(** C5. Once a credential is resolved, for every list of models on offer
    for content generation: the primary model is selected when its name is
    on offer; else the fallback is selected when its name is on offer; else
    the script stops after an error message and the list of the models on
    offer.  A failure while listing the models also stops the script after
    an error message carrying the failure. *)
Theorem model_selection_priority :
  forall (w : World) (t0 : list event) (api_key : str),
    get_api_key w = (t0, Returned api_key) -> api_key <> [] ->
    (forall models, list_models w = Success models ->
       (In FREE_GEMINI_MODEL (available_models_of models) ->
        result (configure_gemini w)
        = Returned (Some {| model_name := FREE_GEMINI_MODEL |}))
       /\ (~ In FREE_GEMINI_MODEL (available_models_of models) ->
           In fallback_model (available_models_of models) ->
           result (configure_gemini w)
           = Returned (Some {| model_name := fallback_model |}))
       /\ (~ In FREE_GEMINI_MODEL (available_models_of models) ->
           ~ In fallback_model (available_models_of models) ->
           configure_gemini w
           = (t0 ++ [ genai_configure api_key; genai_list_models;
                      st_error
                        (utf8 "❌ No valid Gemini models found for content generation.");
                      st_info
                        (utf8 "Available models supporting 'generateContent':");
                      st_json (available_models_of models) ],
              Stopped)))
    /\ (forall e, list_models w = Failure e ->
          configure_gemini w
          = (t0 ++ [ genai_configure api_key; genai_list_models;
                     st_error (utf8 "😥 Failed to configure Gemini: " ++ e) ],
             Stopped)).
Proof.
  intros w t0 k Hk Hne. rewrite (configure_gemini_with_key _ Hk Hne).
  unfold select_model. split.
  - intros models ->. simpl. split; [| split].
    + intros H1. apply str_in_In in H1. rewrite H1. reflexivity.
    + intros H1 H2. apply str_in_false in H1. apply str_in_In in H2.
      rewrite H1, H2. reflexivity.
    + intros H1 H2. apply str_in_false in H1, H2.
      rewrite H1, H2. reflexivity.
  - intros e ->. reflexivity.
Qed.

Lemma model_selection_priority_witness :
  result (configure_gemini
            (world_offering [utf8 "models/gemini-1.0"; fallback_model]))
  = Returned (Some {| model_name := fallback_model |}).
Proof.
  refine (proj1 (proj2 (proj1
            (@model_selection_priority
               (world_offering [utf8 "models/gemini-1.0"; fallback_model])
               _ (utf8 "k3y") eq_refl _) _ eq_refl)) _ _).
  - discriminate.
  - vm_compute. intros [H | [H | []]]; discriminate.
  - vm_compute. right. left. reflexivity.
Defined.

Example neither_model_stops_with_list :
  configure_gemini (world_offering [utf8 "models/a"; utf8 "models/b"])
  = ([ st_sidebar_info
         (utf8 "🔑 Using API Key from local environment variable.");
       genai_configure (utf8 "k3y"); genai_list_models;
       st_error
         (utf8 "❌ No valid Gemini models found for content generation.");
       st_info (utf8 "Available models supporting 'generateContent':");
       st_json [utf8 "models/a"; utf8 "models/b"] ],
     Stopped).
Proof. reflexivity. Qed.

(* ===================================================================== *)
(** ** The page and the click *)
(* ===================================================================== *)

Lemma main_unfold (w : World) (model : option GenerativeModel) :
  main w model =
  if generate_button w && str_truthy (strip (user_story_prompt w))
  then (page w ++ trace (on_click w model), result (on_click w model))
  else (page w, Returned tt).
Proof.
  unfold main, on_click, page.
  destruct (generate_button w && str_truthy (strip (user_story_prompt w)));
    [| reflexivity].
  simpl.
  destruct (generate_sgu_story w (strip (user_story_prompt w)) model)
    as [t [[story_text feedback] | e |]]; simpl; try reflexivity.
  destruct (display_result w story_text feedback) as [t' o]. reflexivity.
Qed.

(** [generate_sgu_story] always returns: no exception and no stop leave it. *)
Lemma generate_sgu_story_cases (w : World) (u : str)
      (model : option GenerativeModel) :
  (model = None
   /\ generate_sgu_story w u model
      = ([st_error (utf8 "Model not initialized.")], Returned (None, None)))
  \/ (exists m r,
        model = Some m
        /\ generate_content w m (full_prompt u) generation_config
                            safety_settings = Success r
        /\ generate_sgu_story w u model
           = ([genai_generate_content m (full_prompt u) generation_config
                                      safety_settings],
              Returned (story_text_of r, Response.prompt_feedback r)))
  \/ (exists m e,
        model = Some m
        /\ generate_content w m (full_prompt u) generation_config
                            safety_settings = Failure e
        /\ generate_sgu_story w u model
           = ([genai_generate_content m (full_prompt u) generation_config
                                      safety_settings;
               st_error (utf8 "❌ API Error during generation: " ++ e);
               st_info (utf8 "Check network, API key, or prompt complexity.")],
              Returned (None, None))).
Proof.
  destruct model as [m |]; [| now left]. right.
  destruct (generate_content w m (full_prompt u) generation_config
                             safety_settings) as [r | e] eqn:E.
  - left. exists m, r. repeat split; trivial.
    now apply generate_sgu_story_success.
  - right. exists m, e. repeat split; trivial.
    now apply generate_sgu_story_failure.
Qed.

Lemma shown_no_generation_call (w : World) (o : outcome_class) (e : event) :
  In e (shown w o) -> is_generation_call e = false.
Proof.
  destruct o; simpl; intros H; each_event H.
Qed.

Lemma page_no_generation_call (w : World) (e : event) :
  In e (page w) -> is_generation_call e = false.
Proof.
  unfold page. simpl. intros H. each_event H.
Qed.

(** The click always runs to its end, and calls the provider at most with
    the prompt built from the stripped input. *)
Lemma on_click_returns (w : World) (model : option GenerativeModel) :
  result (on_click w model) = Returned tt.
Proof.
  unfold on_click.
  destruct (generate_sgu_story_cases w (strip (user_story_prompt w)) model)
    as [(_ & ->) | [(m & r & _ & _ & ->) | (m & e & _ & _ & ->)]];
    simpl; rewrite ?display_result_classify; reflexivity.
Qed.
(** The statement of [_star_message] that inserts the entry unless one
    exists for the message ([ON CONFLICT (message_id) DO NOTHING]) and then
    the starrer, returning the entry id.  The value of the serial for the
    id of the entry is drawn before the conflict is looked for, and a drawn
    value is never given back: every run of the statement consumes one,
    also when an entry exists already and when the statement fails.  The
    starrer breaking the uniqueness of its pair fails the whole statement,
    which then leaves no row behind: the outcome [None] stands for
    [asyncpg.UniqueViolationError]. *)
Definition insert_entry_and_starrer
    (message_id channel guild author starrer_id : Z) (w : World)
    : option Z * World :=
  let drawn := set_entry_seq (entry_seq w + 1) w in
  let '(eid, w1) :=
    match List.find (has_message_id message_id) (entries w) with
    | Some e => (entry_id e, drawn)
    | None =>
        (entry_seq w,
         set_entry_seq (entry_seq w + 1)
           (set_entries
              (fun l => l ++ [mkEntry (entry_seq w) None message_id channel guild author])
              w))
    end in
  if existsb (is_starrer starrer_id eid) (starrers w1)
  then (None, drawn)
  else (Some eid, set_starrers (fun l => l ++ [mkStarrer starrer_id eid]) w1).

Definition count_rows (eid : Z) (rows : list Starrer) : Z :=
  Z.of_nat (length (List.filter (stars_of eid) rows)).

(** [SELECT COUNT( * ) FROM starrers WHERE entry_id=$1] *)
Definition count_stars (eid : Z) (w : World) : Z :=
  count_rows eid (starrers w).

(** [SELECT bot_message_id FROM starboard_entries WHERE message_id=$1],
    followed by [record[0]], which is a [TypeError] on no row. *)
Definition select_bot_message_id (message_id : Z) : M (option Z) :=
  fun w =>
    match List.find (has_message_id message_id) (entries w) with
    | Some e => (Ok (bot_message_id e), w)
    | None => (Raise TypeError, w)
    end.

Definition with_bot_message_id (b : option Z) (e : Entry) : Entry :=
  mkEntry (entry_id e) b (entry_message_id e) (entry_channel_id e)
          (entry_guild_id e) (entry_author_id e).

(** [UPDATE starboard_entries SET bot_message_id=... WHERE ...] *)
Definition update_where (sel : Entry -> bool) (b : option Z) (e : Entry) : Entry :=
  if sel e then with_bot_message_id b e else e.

(Task to carry out): Set down exactly the line that holds "(fun l => l ++ [mkEntry" and all lines after it to the end of the data.

(Answer to this problem):
              (fun l => l ++ [mkEntry (entry_seq w) None message_id channel guild author])
              w))
    end in
  if existsb (is_starrer starrer_id eid) (starrers w1)
  then (None, drawn)
  else (Some eid, set_starrers (fun l => l ++ [mkStarrer starrer_id eid]) w1).

Definition count_rows (eid : Z) (rows : list Starrer) : Z :=
  Z.of_nat (length (List.filter (stars_of eid) rows)).

(** [SELECT COUNT( * ) FROM starrers WHERE entry_id=$1] *)
Definition count_stars (eid : Z) (w : World) : Z :=
  count_rows eid (starrers w).

(** [SELECT bot_message_id FROM starboard_entries WHERE message_id=$1],
    followed by [record[0]], which is a [TypeError] on no row. *)
Definition select_bot_message_id (message_id : Z) : M (option Z) :=
  fun w =>
    match List.find (has_message_id message_id) (entries w) with
    | Some e => (Ok (bot_message_id e), w)
    | None => (Raise TypeError, w)
    end.

Definition with_bot_message_id (b : option Z) (e : Entry) : Entry :=
  mkEntry (entry_id e) b (entry_message_id e) (entry_channel_id e)
          (entry_guild_id e) (entry_author_id e).

(** [UPDATE starboard_entries SET bot_message_id=... WHERE ...] *)
Definition update_where (sel : Entry -> bool) (b : option Z) (e : Entry) : Entry :=
  if sel e then with_bot_message_id b e else e.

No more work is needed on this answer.